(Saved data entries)

Lemma keys_map_set {V} (m : list (string * V)) k v :
  map fst (map_set m k v) = if bool_decide (k ∈ map fst m) then map fst m else (map fst m ++ [k])%list.
Proof.
  induction m as [|[k' v'] m IH]; simpl; [done|].
  destruct (String.eqb_spec k k') as [->|Hne]; simpl.
  - rewrite (bool_decide_true (k' ∈ k' :: map fst m)); [done|apply elem_of_cons; auto].
  - rewrite IH. destruct (decide (k ∈ map fst m)) as [H|H].
    + rewrite (bool_decide_true (k ∈ map fst m)) by done.
      rewrite (bool_decide_true (k ∈ k' :: map fst m)); [done|apply elem_of_cons; auto].
    + rewrite (bool_decide_false (k ∈ map fst m)) by done.
      rewrite (bool_decide_false (k ∈ k' :: map fst m)); [done|].
      rewrite elem_of_cons. intros [?|?]; auto.
Qed.

Lemma NoDup_keys_map_set {V} (m : list (string * V)) k v :
  NoDup (map fst m) -> NoDup (map fst (map_set m k v)).
Proof.
  intros H. rewrite keys_map_set. case_bool_decide; [done|].
  apply NoDup_app. split; [done|]. split; [|apply NoDup_singleton].
  intros x Hx Hx'. apply list_elem_of_singleton in Hx'. subst. done.
Qed.

Lemma keys_map_set_elem {V} (m : list (string * V)) k v x :
  x ∈ map fst (map_set m k v) <-> x = k \/ x ∈ map fst m.
Proof.
  rewrite keys_map_set. case_bool_decide.
  - split; [intros Hx; right; exact Hx|]. intros [->|Hx]; [exact H|exact Hx].
  - rewrite elem_of_app, list_elem_of_singleton. tauto.
Qed.

(** ** C4: the document fetch policy *)

(** [fetchText] of search.ts follows the same policy as [next] in App.tsx. *)
Lemma fetchText_fetch_document fetch filename :
  fetchText fetch BASE_URL filename = fetch_document fetch filename.
Proof.
  unfold fetchText, fetch_document.
  destruct (fetch (BASE_URL ++ encodeURIComponent filename)); [done|..|done].
  destruct (fetch (BASE_URL ++ filename)); done.
Qed.

(** C4 (as amended): the encoded path is requested first; only a
    non-success response leads to one retry with the raw identifier; a
    thrown network error on the first request ends the fetch with the
    empty content; whatever happens, a content string is produced, the
    empty one when no successful response arrived. search.ts's [fetchText]
    behaves identically. *)
Theorem fetch_document_policy (fetch : string -> fetch_result) (filename : string) :
  let p1 := BASE_URL ++ encodeURIComponent filename in
  let p2 := BASE_URL ++ filename in
  fst (fetch_document fetch filename)
    = p1 :: (match fetch p1 with NotOk => [p2] | _ => [] end)
  /\ snd (fetch_document fetch filename)
    = match fetch p1 with
      | Ok t => t
      | NetError => ""
      | NotOk => match fetch p2 with Ok t => t | _ => "" end
      end
  /\ fetchText fetch BASE_URL filename = fetch_document fetch filename.
Proof.
  simpl. split; [|split; [|apply fetchText_fetch_document]];
  unfold fetch_document; destruct (fetch _); try done;
  destruct (fetch (BASE_URL ++ filename)); done.
Qed.

(** C4 counterexample: when the first request throws, no second request
    with the raw identifier is made. *)
Lemma fetch_document_no_retry_on_throw :
  fetch_document (fun _ => NetError) "Mars Soil.txt"
    = ([BASE_URL ++ "Mars%20Soil.txt"], "")
  /\ ~ In (BASE_URL ++ "Mars Soil.txt") (fst (fetch_document (fun _ => NetError) "Mars Soil.txt")).
Proof.
  split; [reflexivity|]. simpl. intros [H|[]].
  apply (f_equal String.length) in H. vm_compute in H. discriminate.
Qed.

(** ** Building the hits map *)

Section FoldMaps.
Context {A V : Type}.

Lemma foldl_map_inv (f : list (string * V) -> A -> list (string * V))
  (Q : A -> string * V -> Prop) (l : list A) (acc : list (string * V)) x :
  (forall m a y, In y (f m a) -> In y m \/ Q a y) ->
  In x (foldl f acc l) -> In x acc \/ exists a, In a l /\ Q a x.
Proof.
  intros Hf. revert acc. induction l as [|a l IH]; intros acc Hx; simpl in *; [auto|].
  destruct (IH _ Hx) as [H|[a' [Ha' HQ]]]; [|eauto].
  destruct (Hf _ _ _ H); eauto.
Qed.

Lemma foldl_map_keep (f : list (string * V) -> A -> list (string * V)) (l : list A) acc x :
  (forall m a y, In y m -> In y (f m a)) -> In x acc -> In x (foldl f acc l).
Proof.
  intros Hf. revert acc. induction l as [|a l IH]; intros acc Hx; simpl; auto.
Qed.

Lemma foldl_map_nodup (f : list (string * V) -> A -> list (string * V)) (l : list A) acc :
  (forall m a, NoDup (map fst m) -> NoDup (map fst (f m a))) ->
  NoDup (map fst acc) -> NoDup (map fst (foldl f acc l)).
Proof.
  intros Hf. revert acc. induction l as [|a l IH]; intros acc Hx; simpl; auto.
Qed.

End FoldMaps.

Lemma NoDup_keys_unique {V} (m : list (string * V)) k v1 v2 :
  NoDup (map fst m) -> In (k, v1) m -> In (k, v2) m -> v1 = v2.
Proof.
  induction m as [|[k' v'] m IH]; simpl; [tauto|].
  intros Hnd. apply NoDup_cons in Hnd as [Hk Hnd].
  intros [E1|H1] [E2|H2].
  - congruence.
  - injection E1 as -> ->. exfalso. apply Hk, list_elem_of_In, in_map_iff. exists (k, v2). auto.
  - injection E2 as -> ->. exfalso. apply Hk, list_elem_of_In, in_map_iff. exists (k, v1). auto.
  - eauto.
Qed.

Lemma In_key {V} (m : list (string * V)) k v : In (k, v) m -> k ∈ map fst m.
Proof. intros H. apply list_elem_of_In, in_map_iff. exists (k, v). auto. Qed.

(** What an entry of each tier records. *)
Definition tier0_entry (phrase : string) (e : string * Doc) (x : string * SearchResult) : Prop :=
  let '(id, d) := e in
  fst x = id /\ r_id (snd x) = id /\ includes (toLowerCase (d_title d)) phrase = true
  /\ r_title (snd x) = d_title d /\ r_excerpt (snd x) = d_title d /\ r_score (snd x) = 0%Z.

Definition tier1_entry (phrase : string) (e : string * Doc) (x : string * SearchResult) : Prop :=
  let '(id, d) := e in
  exists idx, fst x = id /\ r_id (snd x) = id
  /\ indexOf (toLowerCase (d_content d)) phrase = Some idx
  /\ r_title (snd x) = d_title d
  /\ r_excerpt (snd x) = makeExcerpt (d_content d) idx (String.length phrase)
  /\ r_score (snd x) = 10%Z.

Definition tier2_entry (fr : Doc * option Q) (x : string * SearchResult) : Prop :=
  let '(d, sc) := fr in
  fst x = d_id d /\ r_id (snd x) = d_id d /\ r_title (snd x) = d_title d
  /\ r_score (snd x) = (js_round (default 1%Q sc * 100)%Q + 50)%Z /\ r_matches (snd x) = 0%Z.

Lemma tier0_hit_inv phrase m e y :
  In y (tier0_hit phrase m e) -> In y m \/ tier0_entry phrase e y.
Proof.
  destruct e as [id d]. unfold tier0_hit. destruct (includes _ _) eqn:E; [|auto].
  intros [->|H]%In_map_set; [right|auto]. simpl. auto 10.
Qed.

Lemma tier1_hit_inv phrase m e y :
  In y (tier1_hit phrase m e) -> In y m \/ tier1_entry phrase e y.
Proof.
  destruct e as [id d]. unfold tier1_hit. destruct (map_has m id); [auto|].
  destruct (indexOf _ _) as [idx|] eqn:E; [|auto].
  intros [->|H]%In_map_set; [right|auto]. simpl. exists idx. auto 10.
Qed.

Lemma tier2_hit_inv q m fr y :
  In y (tier2_hit q m fr) -> In y m \/ tier2_entry fr y.
Proof.
  destruct fr as [d sc]. unfold tier2_hit. destruct (map_has m (d_id d)) eqn:E; [auto|].
  intros [->|H]%In_map_set; [right|auto]. simpl. auto 10.
Qed.

Lemma tier1_hit_keep phrase m e y : In y m -> In y (tier1_hit phrase m e).
Proof.
  destruct e as [id d]. unfold tier1_hit. destruct (map_has m id) eqn:E; [auto|].
  destruct (indexOf _ _); [|auto]. apply map_set_keeps. by apply map_has_false.
Qed.

Lemma tier2_hit_keep q m fr y : In y m -> In y (tier2_hit q m fr).
Proof.
  destruct fr as [d sc]. unfold tier2_hit. destruct (map_has m (d_id d)) eqn:E; [auto|].
  apply map_set_keeps. by apply map_has_false.
Qed.

Lemma tier0_hit_nodup phrase m e : NoDup (map fst m) -> NoDup (map fst (tier0_hit phrase m e)).
Proof.
  destruct e as [id d]. unfold tier0_hit. destruct (includes _ _); [apply NoDup_keys_map_set|auto].
Qed.

Lemma tier1_hit_nodup phrase m e : NoDup (map fst m) -> NoDup (map fst (tier1_hit phrase m e)).
Proof.
  destruct e as [id d]. unfold tier1_hit. destruct (map_has m id); [auto|].
  destruct (indexOf _ _); [apply NoDup_keys_map_set|auto].
Qed.

Lemma tier2_hit_nodup q m fr : NoDup (map fst m) -> NoDup (map fst (tier2_hit q m fr)).
Proof.
  destruct fr as [d sc]. unfold tier2_hit. destruct (map_has m (d_id d)); [auto|].
  apply NoDup_keys_map_set.
Qed.

Lemma exact_hits_inv (allDocs : list (string * Doc)) phrase x :
  In x (exact_hits allDocs phrase) ->
  (exists e, In e allDocs /\ tier0_entry phrase e x)
  \/ (exists e, In e allDocs /\ tier1_entry phrase e x).
Proof.
  unfold exact_hits. intros H.
  destruct (foldl_map_inv _ _ _ _ _ (tier1_hit_inv phrase) H) as [H0|?]; [|auto].
  destruct (foldl_map_inv _ _ _ _ _ (tier0_hit_inv phrase) H0) as [[]|?]; auto.
Qed.

Lemma exact_hits_nodup (allDocs : list (string * Doc)) phrase :
  NoDup (map fst (exact_hits allDocs phrase)).
Proof.
  unfold exact_hits. apply foldl_map_nodup; [apply tier1_hit_nodup|].
  apply foldl_map_nodup; [apply tier0_hit_nodup|constructor].
Qed.

(** The tier-0 entries survive step 2. *)
Lemma tier0_in_exact_hits (allDocs : list (string * Doc)) phrase x :
  In x (foldl (tier0_hit phrase) [] allDocs) -> In x (exact_hits allDocs phrase).
Proof. unfold exact_hits. apply foldl_map_keep, tier1_hit_keep. Qed.

Section HitsMap.
Variable small_fuse_search : list Doc -> string -> nat -> list (Doc * option Q).
Variable global_fuse_search : list Doc -> string -> nat -> list (Doc * option Q).

Let fuzzy ix q := fuzzyResults small_fuse_search global_fuse_search ix q
                    (candidate_ids ix q (exact_hits (docs ix) (phrase_of q))).
Let hits ix q := hitsMap small_fuse_search global_fuse_search ix q.

Lemma hitsMap_inv ix q x :
  In x (hits ix q) ->
  (exists e, In e (docs ix) /\ tier0_entry (phrase_of q) e x)
  \/ (exists e, In e (docs ix) /\ tier1_entry (phrase_of q) e x)
  \/ (exists fr, In fr (fuzzy ix q) /\ tier2_entry fr x).
Proof.
  unfold hits, hitsMap. intros H.
  destruct (foldl_map_inv _ _ _ _ _ (tier2_hit_inv q) H) as [H0|?]; [|auto].
  destruct (exact_hits_inv _ _ _ H0); auto.
Qed.

Lemma hitsMap_nodup ix q : NoDup (map fst (hits ix q)).
Proof. apply foldl_map_nodup; [apply tier2_hit_nodup|apply exact_hits_nodup]. Qed.

Lemma exact_in_hitsMap ix q x :
  In x (exact_hits (docs ix) (phrase_of q)) -> In x (hits ix q).
Proof. apply foldl_map_keep, tier2_hit_keep. Qed.

Lemma hitsMap_key ix q x : In x (hits ix q) -> r_id (snd x) = fst x.
Proof.
  intros H. destruct (hitsMap_inv _ _ _ H) as [[[id d] [_ Hx]]|[[[id d] [_ Hx]]|[[d sc] [_ Hx]]]];
  simpl in Hx; [|destruct Hx as [idx Hx]|]; intuition congruence.
Qed.

(** An entry whose key an exact tier placed is that tier's entry. *)
Lemma hitsMap_exact_entry ix q x :
  In x (hits ix q) -> fst x ∈ map fst (exact_hits (docs ix) (phrase_of q)) ->
  In x (exact_hits (docs ix) (phrase_of q)).
Proof.
  intros Hx Hk. apply list_elem_of_In, in_map_iff in Hk as [[k e0] [Hk He0]].
  simpl in Hk. subst k. destruct x as [k e]. simpl in *.
  rewrite <- (NoDup_keys_unique (hits ix q) k e0 e); auto using hitsMap_nodup, exact_in_hitsMap.
Qed.

(** An entry whose key no exact tier placed comes from a fuzzy result. *)
Lemma hitsMap_fuzzy_entry ix q x :
  In x (hits ix q) -> fst x ∉ map fst (exact_hits (docs ix) (phrase_of q)) ->
  exists fr, In fr (fuzzy ix q) /\ tier2_entry fr x.
Proof.
  unfold hits, hitsMap. intros H Hk.
  destruct (foldl_map_inv _ _ _ _ _ (tier2_hit_inv q) H) as [H0|?]; [|auto].
  exfalso. apply Hk. destruct x. eapply In_key. exact H0.
Qed.

End HitsMap.

(** ** The sort *)

Section Sorting.
Variable localeCompare : string -> string -> Z.

Lemma insert_sorted_perm x l : insert_sorted localeCompare x l ≡ₚ x :: l.
Proof.
  induction l as [|y l IH]; simpl; [done|].
  destruct (result_cmp _ x y <? 0)%Z; [done|].
  rewrite IH. apply perm_swap.
Qed.

Lemma sort_results_perm l : sort_results localeCompare l ≡ₚ l.
Proof.
  unfold sort_results.
  assert (Hg : forall acc, foldl (fun acc x => insert_sorted localeCompare x acc) acc l ≡ₚ acc ++ l).
  { induction l as [|x l IH]; intros acc; simpl; [by rewrite app_nil_r|].
    rewrite IH, insert_sorted_perm. rewrite <- Permutation_middle. done. }
  apply Hg.
Qed.
(** C6. For a successful verify response: with a non-empty key filter
    the session's secret map is the server's map restricted to the
    filter keys, so that a filter key the server did not send is simply
    not there and a key outside the filter is removed; with an empty
    filter the session is the server's response as it is.  One key
    [API_KEY] against [API_KEY: a, OTHER: b] leaves [API_KEY: a]. *)
Theorem secret_filter c (tr : list Event) (challenge signature body : string) verifyResp :
  requests_can_be_built c ->
  server (requests_sent tr) (verify_request c challenge signature)
  = http.DoResponse http.StatusOK (http.Bytes body) ->
  json_Unmarshal_VerifyResponse body = inr verifyResp ->
  VerifyResponse.Success verifyResp = true ->
  exists session,
    fst (VerifySignature server c challenge signature tr) = Ok session
    /\ (secretKeys c <> [] ->
        VerifyResponse.SecretData session
        = filter (fun kv => kv.1 ∈ secretKeys c) (VerifyResponse.SecretData verifyResp)
        /\ (forall k, k ∈ secretKeys c ->
              VerifyResponse.SecretData session !! k
              = VerifyResponse.SecretData verifyResp !! k)
        /\ (forall k, k ∉ secretKeys c -> VerifyResponse.SecretData session !! k = None))
    /\ (secretKeys c = [] -> session = verifyResp)
    /\ VerifyResponse.Token session = VerifyResponse.Token verifyResp
    /\ VerifyResponse.RepoList session = VerifyResponse.RepoList verifyResp
    /\ (secretKeys c = ["API_KEY"] ->
        VerifyResponse.SecretData verifyResp = {[ "API_KEY" := "a"; "OTHER" := "b" ]} ->
        VerifyResponse.SecretData session = {[ "API_KEY" := "a" ]}).
Proof.
  intros Hb Hs Hj Hok.
  rewrite (VerifySignature_200 server c tr challenge signature body verifyResp Hb Hs Hj).
  rewrite Hok. simpl. exists (session_of c verifyResp). split; [reflexivity |].
  unfold session_of. destruct (secretKeys c) as [| key rest] eqn:Hkeys.
  - change (0 <? length (@nil string))%nat with false. cbv iota.
    split; [intros Hne; now destruct Hne |].
    split; [reflexivity |]. split; [reflexivity |]. split; [reflexivity |].
    intros [=].
  - change (0 <? length (key :: rest))%nat with true. cbv iota.
    cbn [VerifyResponse.SecretData VerifyResponse.Token VerifyResponse.RepoList].
    split; [intros _; split; [apply filter_loop_restrict | split] |].
    + intros k Hin. rewrite filter_loop_lookup, lookup_empty.
      rewrite decide_True by exact Hin. now destruct (_ !! k).
    + intros k Hnin. rewrite filter_loop_lookup, lookup_empty.
      now rewrite decide_False by exact Hnin.
    + split; [intros [=] |]. split; [reflexivity |]. split; [reflexivity |].
      intros [= -> ->] ->. reflexivity.
Qed.
(** With the profile decoded, the lookup ends in one of four ways and no
    other.  Either every group missed, and the error is the not-found
    one.  Or the groups in front of some group missed and, at that
    group: the request failed and its error is returned; or its list
    has the requested app behind entries that are passed over, and the
    app is returned; or its list has a nil entry behind such entries,
    and the lookup panics.  The profile body is closed in each case. *)
Theorem FetchAppByClientAppID_outcomes
    (clientAppID : string) (w w1 : World) (res : Response) (profileData : UserProfile) :
  executeRequest MethodGet userProfileRoute noOptions w = (inl res, w1) →
  StatusCode res = StatusOK →
  json_Decode_UserProfile (reader (Body res)) = inl profileData →
  (∃ w2,
     Misses clientAppID (AllGroupIDs profileData) w1 w2 ∧
     FetchAppByClientAppID clientAppID w =
       (Fail (Errorf "unable to find app with ID: %q" [clientAppID]),
        released w2 (handle (Body res)))) ∨
  (∃ before groupID after w2 w3,
     AllGroupIDs profileData = before ++ groupID :: after ∧
     Misses clientAppID before w1 w2 ∧
     ((∃ err,
         fetchAppsByGroupID groupID w2 = (Fail err, w3) ∧
         FetchAppByClientAppID clientAppID w =
           (Fail err, released w3 (handle (Body res)))) ∨
      (∃ skipped app behind,
         fetchAppsByGroupID groupID w2 = (Return (skipped ++ Some app :: behind), w3) ∧
         Forall (passedOver clientAppID) skipped ∧
         ClientAppID app = clientAppID ∧
         FetchAppByClientAppID clientAppID w =
           (Return app, released w3 (handle (Body res)))) ∨
      (∃ skipped behind,
         fetchAppsByGroupID groupID w2 = (Return (skipped ++ None :: behind), w3) ∧
         Forall (passedOver clientAppID) skipped ∧
         FetchAppByClientAppID clientAppID w =
           (Panicked nilDereference, released w3 (handle (Body res)))))).
Proof.
  intros Hres Hok Hprofile.
  rewrite (FetchAppByClientAppID_profile clientAppID _ _ _ _ Hres Hok Hprofile).
  rewrite deferClose_run.
  destruct (FetchAppByClientAppID_groups_cases (AllGroupIDs profileData) clientAppID w1)
    as [(w2 & Hmiss & ->)
       |(before & groupID & after & w2 & w3 & Hgroups & Hmiss &
         [(err & Hfetch & Hloop)
         |[(skipped & app & behind & Hfetch & Hskipped & Happ & Hloop)
          |(skipped & behind & Hfetch & Hskipped & Hloop)]])].
  - left. by exists w2.
  - right. exists before, groupID, after, w2, w3. split_and!; [done..|].
    left. exists err. by rewrite Hloop.
  - right. exists before, groupID, after, w2, w3. split_and!; [done..|].
    right. left. exists skipped, app, behind. by rewrite Hloop.
  - right. exists before, groupID, after, w2, w3. split_and!; [done..|].
    right. right. exists skipped, behind. by rewrite Hloop.
Qed.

> _EXERCISE REQUIREMENTS_: Filter the entries above down to the lines that contain the word "StatusOK".

> _SOLUTION FOR THIS EXERCISE_:
  = http.DoResponse http.StatusOK (http.Bytes body) ->
  StatusCode res = StatusOK →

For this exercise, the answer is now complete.